**WHAT TO PRODUCE:**
Copy out every line of the data that has the word "dataclasses" somewhere in it.

**DATA TO PROCESS:**
(** [copy_image] (lines 159-184). *)
Definition copy_image (ctx : Context) (source_image dest_image token : string)
    (sleep_time : Z) : M unit :=
  do! emit (Echo ("Copying " +:+ style green source_image +:+ " to "
                  +:+ style blue dest_image)) in
  let args := copy_args ctx source_image dest_image in
  let args_with_creds := copy_args_with_creds ctx source_image dest_image token in
  do! try_except
        (do! check_output_copy args_with_creds in ret tt)
        (fun returncode output =>
           do! secho (PyStr.join " " args +:+ " raised an error: "
                      +:+ PyStr.of_Z returncode) red in
           secho ("Last output: " +:+ repr_bytes (PyStr.drop 100 output)) red) in
  emit (Sleep sleep_time).

(** [does_match] (lines 201-213), the closure of [find_tags_to_copy]. *)
Definition does_match (tag_patterns ignore_tags : list string) (tag : string) : bool :=
  let any_matches := existsb (Fnmatch.fnmatch tag) tag_patterns in
  let any_negates := existsb (Fnmatch.fnmatch tag) ignore_tags in
  if match tag_patterns with [] => true | _ => false end && negb any_negates then true
  else if any_negates then false
  else any_matches.

(** The generator expression of lines 215-219: the tags that [does_match]
    keeps, in the order of the listing. *)
Definition select (all_tags tag_patterns ignore_tags : list string) : list string :=
  List.filter (does_match tag_patterns ignore_tags) all_tags.

(** The command line of [find_tags_to_copy] ([cmd]). *)
Definition list_tags_cmd (ctx : Context) (image_name : string) : list string :=
  let cmd := ["skopeo"; "list-tags";
              "docker://" +:+ image_name;
              "--override-os=" +:+ override_os ctx] in
  if negb (String.eqb (override_arch ctx) "all")
  then cmd ++ ["--override-arch=" +:+ override_arch ctx]
  else cmd.

(** [find_tags_to_copy] (lines 187-219), as its caller consumes it: the
    generator is run to its end, and what it raises is raised there. *)
Definition find_tags_to_copy (ctx : Context) (image_name : string)
    (tag_patterns ignore_tags : list string) : M (list string) :=
  let cmd := list_tags_cmd ctx image_name in
  let! all_tags := call (CheckOutput cmd) (skopeo_list_tags skopeo cmd) in
  ret (select all_tags tag_patterns ignore_tags).

(** The list comprehension of [copy_repositories] (lines 138-142). *)
Fixpoint find_items (ctx : Context) (repositories : list MirroredRepo)
    : M (list (MirroredRepo * string)) :=
  match repositories with
  | [] => ret []
  | repo :: repositories' =>
      let! tags := find_tags_to_copy ctx (upstream_image repo)
                     (upstream_tags repo) (ignore_tags repo) in
      let! items := find_items ctx repositories' in
      ret (map (fun tag => (repo, tag)) tags ++ items)
  end.

(** The task of the pool (lines 148-154). *)
Definition copy_item (ctx : Context) (token : string)
    (item : MirroredRepo * string) : M unit :=
  copy_image ctx (upstream_image item.1 +:+ ":" +:+ item.2)
             (repository_uri item.1 +:+ ":" +:+ item.2) token 1.

(** [copy_repositories] (lines 129-156).  The iterator that [pool.map]
    returns is dropped, so no result of a task is ever retrieved. *)
Definition copy_repositories (ctx : Context) (client : ECRClient)
    (registry_id : string) (repositories : list MirroredRepo) : M unit :=
  let! token := ecr_login client registry_id in
  do! emit (Echo "Finding all tags to copy...") in
  let! items := find_items ctx repositories in
  do! emit (Echo ("Beginning the copy of " +:+ PyStr.of_Z (Z.of_nat (length items))
                  +:+ " images")) in
  do! pool_map (copy_item ctx token) items in
  ret tt.

(** The dictionary comprehension of [filter_repo] (line 235): a later item
    overrides an earlier one with the same key. *)
Definition tags_dict (tags : list TagItem) : gmap string string :=
  foldl (fun d tag_item => <[Key tag_item := Value tag_item]> d) ∅ tags.

(** [tags_dict.get(key, "").replace("+", "*").split("/")]. *)
Definition patterns_of (d : gmap string string) (key : string) : list string :=
  PyStr.split "/" (PyStr.replace "+" "*" (default "" (d !! key))).

(** What [filter_repo] returns once the tags are fetched (lines 235-247). *)
Definition mirrored_repo (repo : Repository) (tags : list TagItem) : option MirroredRepo :=
  let d := tags_dict tags in
  match d !! "upstream-image" with
  | Some image =>
      Some {| upstream_image := image;
              upstream_tags := patterns_of d "upstream-tags";
              ignore_tags := patterns_of d "ignore-tags";
              repository_uri := repositoryUri repo |}
  | None => None
  end.

(** [filter_repo] (lines 233-247), the closure of [find_repositories]. *)
Definition filter_repo (client : ECRClient) (repo : Repository) : M (option MirroredRepo) :=
  let! tags := call (ListTagsForResource (repositoryArn repo))
                    (list_tags_for_resource client (repositoryArn repo)) in
  ret (mirrored_repo repo tags).
Definition modify {S : Type} (f : S -> S) : M S unit := fun s => (f s, inr tt).

(** Runs a computation on one component of the state. *)
Definition zoom {S T A : Type} (proj : S -> T) (upd : T -> S -> S) (m : M T A) : M S A :=
  fun s => let (t, r) := m (proj s) in (upd t s, r).

(** [if b: m] *)
Definition when {S : Type} (b : bool) (m : M S unit) : M S unit :=
  if b then m else ret tt.

Declare Scope py_scope.
Delimit Scope py_scope with py.
Notation "x <- m ;; k" := (bind m (fun x => k))
  (at level 100, m at next level, right associativity) : py_scope.
Notation "m ;; k" := (bind m (fun _ => k))
  (at level 100, right associativity) : py_scope.

(** What the model leaves open: the JSON decoder, [str.format] and the
    conversion of a value to text in an f-string, which are Python's,
    and the texts of the language manager for the language in use
    ([LanguageManager.get], a lookup by key in the table of
    [translations.py]). *)
Class Runtime : Type := {
  json_loads : string -> option pyval;      (** [None]: [JSONDecodeError] *)
  str_format : string -> list (string * pyval) -> string;
  py_str : pyval -> string;
  lang_get : string -> string
}.

(** ** The profile *)

Record CandidateInfo : Type := {
  full_name : pyval;
  email : pyval;
  phone : pyval;
  years_experience : option Z;
  desired_positions : list string;
  current_location : pyval;
  tech_stack : list string
}.

(** [CandidateInfo()] *)
Definition CandidateInfo_new : CandidateInfo :=
  {| full_name := PNone; email := PNone; phone := PNone;
     years_experience := None; desired_positions := [];
     current_location := PNone; tech_stack := [] |}.

Definition set_full_name (v : pyval) (c : CandidateInfo) : CandidateInfo :=
  {| full_name := v; email := email c; phone := phone c;
     years_experience := years_experience c;
     desired_positions := desired_positions c;
     current_location := current_location c; tech_stack := tech_stack c |}.

Definition set_email (v : pyval) (c : CandidateInfo) : CandidateInfo :=
  {| full_name := full_name c; email := v; phone := phone c;
     years_experience := years_experience c;
     desired_positions := desired_positions c;
     current_location := current_location c; tech_stack := tech_stack c |}.

Definition set_phone (v : pyval) (c : CandidateInfo) : CandidateInfo :=
  {| full_name := full_name c; email := email c; phone := v;
     years_experience := years_experience c;
     desired_positions := desired_positions c;
     current_location := current_location c; tech_stack := tech_stack c |}.

Definition set_years_experience (v : option Z) (c : CandidateInfo) : CandidateInfo :=
  {| full_name := full_name c; email := email c; phone := phone c;
     years_experience := v;
     desired_positions := desired_positions c;
     current_location := current_location c; tech_stack := tech_stack c |}.

Definition set_desired_positions (v : list string) (c : CandidateInfo) : CandidateInfo :=
  {| full_name := full_name c; email := email c; phone := phone c;
     years_experience := years_experience c;
     desired_positions := v;
     current_location := current_location c; tech_stack := tech_stack c |}.

Definition set_current_location (v : pyval) (c : CandidateInfo) : CandidateInfo :=
  {| full_name := full_name c; email := email c; phone := phone c;
     years_experience := years_experience c;
     desired_positions := desired_positions c;
     current_location := v; tech_stack := tech_stack c |}.

Definition set_tech_stack (v : list string) (c : CandidateInfo) : CandidateInfo :=
  {| full_name := full_name c; email := email c; phone := phone c;
     years_experience := years_experience c;
     desired_positions := desired_positions c;
     current_location := current_location c; tech_stack := v |}.

Definition is_some {A : Type} (o : option A) : bool :=
  match o with Some _ => true | None => false end.

(** [CandidateInfo.is_complete] *)
Definition is_complete (c : CandidateInfo) : bool :=
  forallb (fun b : bool => b)
    [ truthy (full_name c);
      truthy (email c);
      truthy (phone c);
      is_some (years_experience c);
      nonempty (desired_positions c);
      truthy (current_location c);
      nonempty (tech_stack c) ].

(** ** LLMHandler *)

Section Program.

Context {RT : Runtime}.

Definition any_char (_ : ascii) : bool := true.

(** [r'\{.*\}'] with [re.DOTALL] *)
Definition json_pattern : Re.regex :=
  Re.seq [Re.Lit "{"; Re.star any_char; Re.Lit "}"].

(** [LLMHandler.extract_json] *)
Definition extract_json (text : string) : option pyval :=
  match Re.search json_pattern text with
  | Some json_match => json_loads (Re.group0 json_match)
  | None => None
  end.

(** ** ConversationHandler *)

Definition end_keywords : list string :=
  ["exit"; "quit"; "stop"; "bye"; "goodbye"; "cancel"].

(** [ConversationHandler.should_end_conversation] *)
Definition should_end_conversation (message : string) : bool :=
  existsb (fun keyword => PyStr.contains keyword (PyStr.lower message)) end_keywords.

Definition alnum (c : ascii) : bool := PyStr.is_alpha c || PyStr.is_digit c.

(** [r'\b[A-Za-z0-9._%+-]+@[A-Za-z0-9.-]+\.[A-Z|a-z]{2,}\b'] *)
Definition email_pattern : Re.regex :=
  Re.seq [ Re.WordB;
           Re.plus (fun c => alnum c || PyStr.one_of "._%+-" c);
           Re.Lit "@";
           Re.plus (fun c => alnum c || PyStr.one_of ".-" c);
           Re.Lit ".";
           Re.Rep (fun c => PyStr.is_alpha c || PyStr.is_char "|" c) 2 None;
           Re.WordB ].

Definition phone_sep (c : ascii) : bool := PyStr.one_of "-." c || PyStr.is_space c.

(** [r'[\+]?[(]?[0-9]{1,4}[)]?[-\s\.]?[(]?[0-9]{1,4}[)]?[-\s\.]?[0-9]{1,5}[-\s\.]?[0-9]{1,5}'] *)
Definition phone_pattern : Re.regex :=
  Re.seq [ Re.opt (PyStr.is_char "+");
           Re.opt (PyStr.is_char "(");
           Re.Rep PyStr.is_digit 1 (Some 4);
           Re.opt (PyStr.is_char ")");
           Re.opt phone_sep;
           Re.opt (PyStr.is_char "(");
           Re.Rep PyStr.is_digit 1 (Some 4);
           Re.opt (PyStr.is_char ")");
           Re.opt phone_sep;
           Re.Rep PyStr.is_digit 1 (Some 5);
           Re.opt phone_sep;
           Re.Rep PyStr.is_digit 1 (Some 5) ].

(** [r'(\d+)\s*(?:years?|yrs?)'] *)
Definition years_pattern : Re.regex :=
  Re.seq [ Re.Group (Re.plus PyStr.is_digit);
           Re.star PyStr.is_space;
           Re.Alt (Re.Seq (Re.Lit "year") (Re.opt (PyStr.is_char "s")))
                  (Re.Seq (Re.Lit "yr") (Re.opt (PyStr.is_char "s"))) ].

(** [r"^[A-Za-z\s\-']+$"] *)
Definition name_pattern : Re.regex :=
  Re.seq [ Re.Bos;
           Re.plus (fun c => PyStr.is_alpha c || PyStr.is_space c || PyStr.one_of "-'" c);
           Re.Eos ].

(** [r"^[A-Za-z\s\-,\.]+$"] *)
Definition location_pattern : Re.regex :=
  Re.seq [ Re.Bos;
           Re.plus (fun c => PyStr.is_alpha c || PyStr.is_space c || PyStr.one_of "-,." c);
           Re.Eos ].
(** * price_tracker: a verified model of the price store and its chart renderer

    Shallow embedding of [src/price_tracker.py].  The SQLite file behind
    [DatabaseManager] is a record of three optional tables (a table is
    absent until its [CREATE TABLE IF NOT EXISTS] has run), every method
    is a computation in a state-and-exception monad over that record, and
    [Plotter] runs over a larger state that also holds the pyplot figures
    and the files written by [savefig]. *)

From Stdlib Require Import List ZArith String Ascii Bool Lia.
From Stdlib Require Import Sorted Permutation PrimFloat DecimalString.
Import ListNotations.

Set Warnings "-inexact-float".

Local Open Scope string_scope.
Local Open Scope Z_scope.
Local Open Scope list_scope.

(** ** Exceptions and the state-and-exception monad *)

(** The exceptions that can leave the methods of the module.  The program
    itself raises only [ValueError].  [OperationalError] and
    [IntegrityError] are those of [sqlite3], [DatabaseError] is the error
    pandas wraps a failed query in, and [DateParseError] stands for the
    [ValueError] (or subclass of it) with which [pd.to_datetime] refuses a
    text; it is kept apart from the errors the program raises itself. *)
Inductive exn : Type :=
| ValueError (msg : string)
| OperationalError (msg : string)
| IntegrityError (msg : string)
| DatabaseError (msg : string)
| DateParseError (text : string).

Definition M (S A : Type) : Type := S -> (exn + A) * S.

Definition ret {S A} (a : A) : M S A := fun s => (inr a, s).

Definition raise {S A} (e : exn) : M S A := fun s => (inl e, s).

Definition bind {S A B} (c : M S A) (k : A -> M S B) : M S B :=
  fun s =>
    match c s with
    | (inr a, s') => k a s'
    | (inl e, s') => (inl e, s')
    end.

Definition get {S} : M S S := fun s => (inr s, s).

Definition put {S} (s : S) : M S unit := fun _ => (inr tt, s).

Notation "x <- c ;; k" := (bind c (fun x => k))
  (at level 61, c at next level, right associativity).
Notation "c ;;; k" := (bind c (fun _ => k))
  (at level 61, right associativity).

(** [for x in xs: body(x)] *)
Fixpoint for_each {S A} (xs : list A) (body : A -> M S unit) : M S unit :=
  match xs with
  | [] => ret tt
  | x :: xs' => body x ;;; for_each xs' body
  end.

(** ** The dataclasses *)

(** The three dataclasses the module declares.  No method takes or
    returns them: the store works on names and rows. *)
Record Product : Type := mkProduct {
  product_name : string
}.

Record Market : Type := mkMarket {
  market_name : string;
  market_location : string   (* "" when not given *)
}.

Record PriceRecord : Type := mkPriceRecord {
  record_product : string;
  record_market : string;
  record_price_value : float;
  record_date : string       (* ISO format YYYY-MM-DD *)
}.

(** ** The relations of the database file *)

Record ProductRow : Type := mkProductRow {
  p_id : Z;
  p_name : string
}.

Record MarketRow : Type := mkMarketRow {
  m_id : Z;
  m_name : string;
  m_location : string
}.

Record PriceRow : Type := mkPriceRow {
  pr_id : Z;
  pr_product_id : Z;
  pr_market_id : Z;
  pr_price : float;
  pr_date : string
}.

(** A table is [None] until it has been created. *)
Record Database : Type := mkDatabase {
  products : option (list ProductRow);
  markets : option (list MarketRow);
  prices : option (list PriceRow)
}.

Definition empty_file : Database :=
  {| products := None; markets := None; prices := None |}.

Definition rows_of {A} (t : option (list A)) : list A :=
  match t with
  | Some rows => rows
  | None => []
  end.

Definition has_schema (db : Database) : Prop :=
  products db <> None /\ markets db <> None /\ prices db <> None.

(** ** DB_SCHEMA and _init_db *)

Inductive Relation : Type := Products | Markets | Prices.


Record Column : Type := mkColumn {
  col_name : string;
  col_type : string;
  col_primary_key : bool;
  col_unique : bool;
  col_not_null : bool
}.

(** One [CREATE TABLE IF NOT EXISTS] statement: the table, its columns and
    its [FOREIGN KEY(col) REFERENCES table(id)] clauses. *)
Record DDL : Type := mkDDL {
  ddl_table : Relation;
  ddl_columns : list Column;
  ddl_foreign_keys : list (string * Relation)
}.

(** The dict literal, in its insertion order (the order [.values()]
    iterates in). *)
Definition DB_SCHEMA : list (string * DDL) :=
  [ ("products",
     mkDDL Products
       [ mkColumn "id" "INTEGER" true false false;
         mkColumn "name" "TEXT" false true true ]
       []);
    ("markets",
     mkDDL Markets
       [ mkColumn "id" "INTEGER" true false false;
         mkColumn "name" "TEXT" false true true;
         mkColumn "location" "TEXT" false false false ]
       []);
    ("prices",
     mkDDL Prices
       [ mkColumn "id" "INTEGER" true false false;
         mkColumn "product_id" "INTEGER" false false true;
         mkColumn "market_id" "INTEGER" false false true;
         mkColumn "price" "REAL" false false true;
         mkColumn "date" "TEXT" false false true ]
       [ ("product_id", Products); ("market_id", Markets) ]) ].

Definition values {K V} (d : list (K * V)) : list V := map snd d.

Definition create_if_absent {A} (t : option (list A)) : option (list A) :=
  match t with
  | Some rows => Some rows
  | None => Some []
  end.

(** [cur.execute(ddl)]: SQLite does not look at the referenced tables when
    a table is created, so the statement succeeds whatever exists. *)
Definition execute_ddl (ddl : DDL) : M Database unit :=
  fun db =>
    (inr tt,
     match ddl_table ddl with
     | Products => mkDatabase (create_if_absent (products db)) (markets db) (prices db)
     | Markets => mkDatabase (products db) (create_if_absent (markets db)) (prices db)
     | Prices => mkDatabase (products db) (markets db) (create_if_absent (prices db))
     end).

Definition _init_db : M Database unit :=
  for_each (values DB_SCHEMA) execute_ddl.

(** [DatabaseManager(db_path)] on a file in state [db]. *)
Definition DatabaseManager_init : M Database unit := _init_db.


(** ** Table access *)

Definition no_such_table {A} (name : string) : M Database A :=
  raise (OperationalError (String.append "no such table: " name)).

Definition products_table : M Database (list ProductRow) :=
  db <- get ;;
  match products db with
  | Some rows => ret rows
  | None => no_such_table "products"
  end.

Definition markets_table : M Database (list MarketRow) :=
  db <- get ;;
  match markets db with
  | Some rows => ret rows
  | None => no_such_table "markets"
  end.

Definition prices_table : M Database (list PriceRow) :=
  db <- get ;;
  match prices db with
  | Some rows => ret rows
  | None => no_such_table "prices"
  end.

**RESPONSE:**
(** ** The dataclasses *)
(** The three dataclasses the module declares.  No method takes or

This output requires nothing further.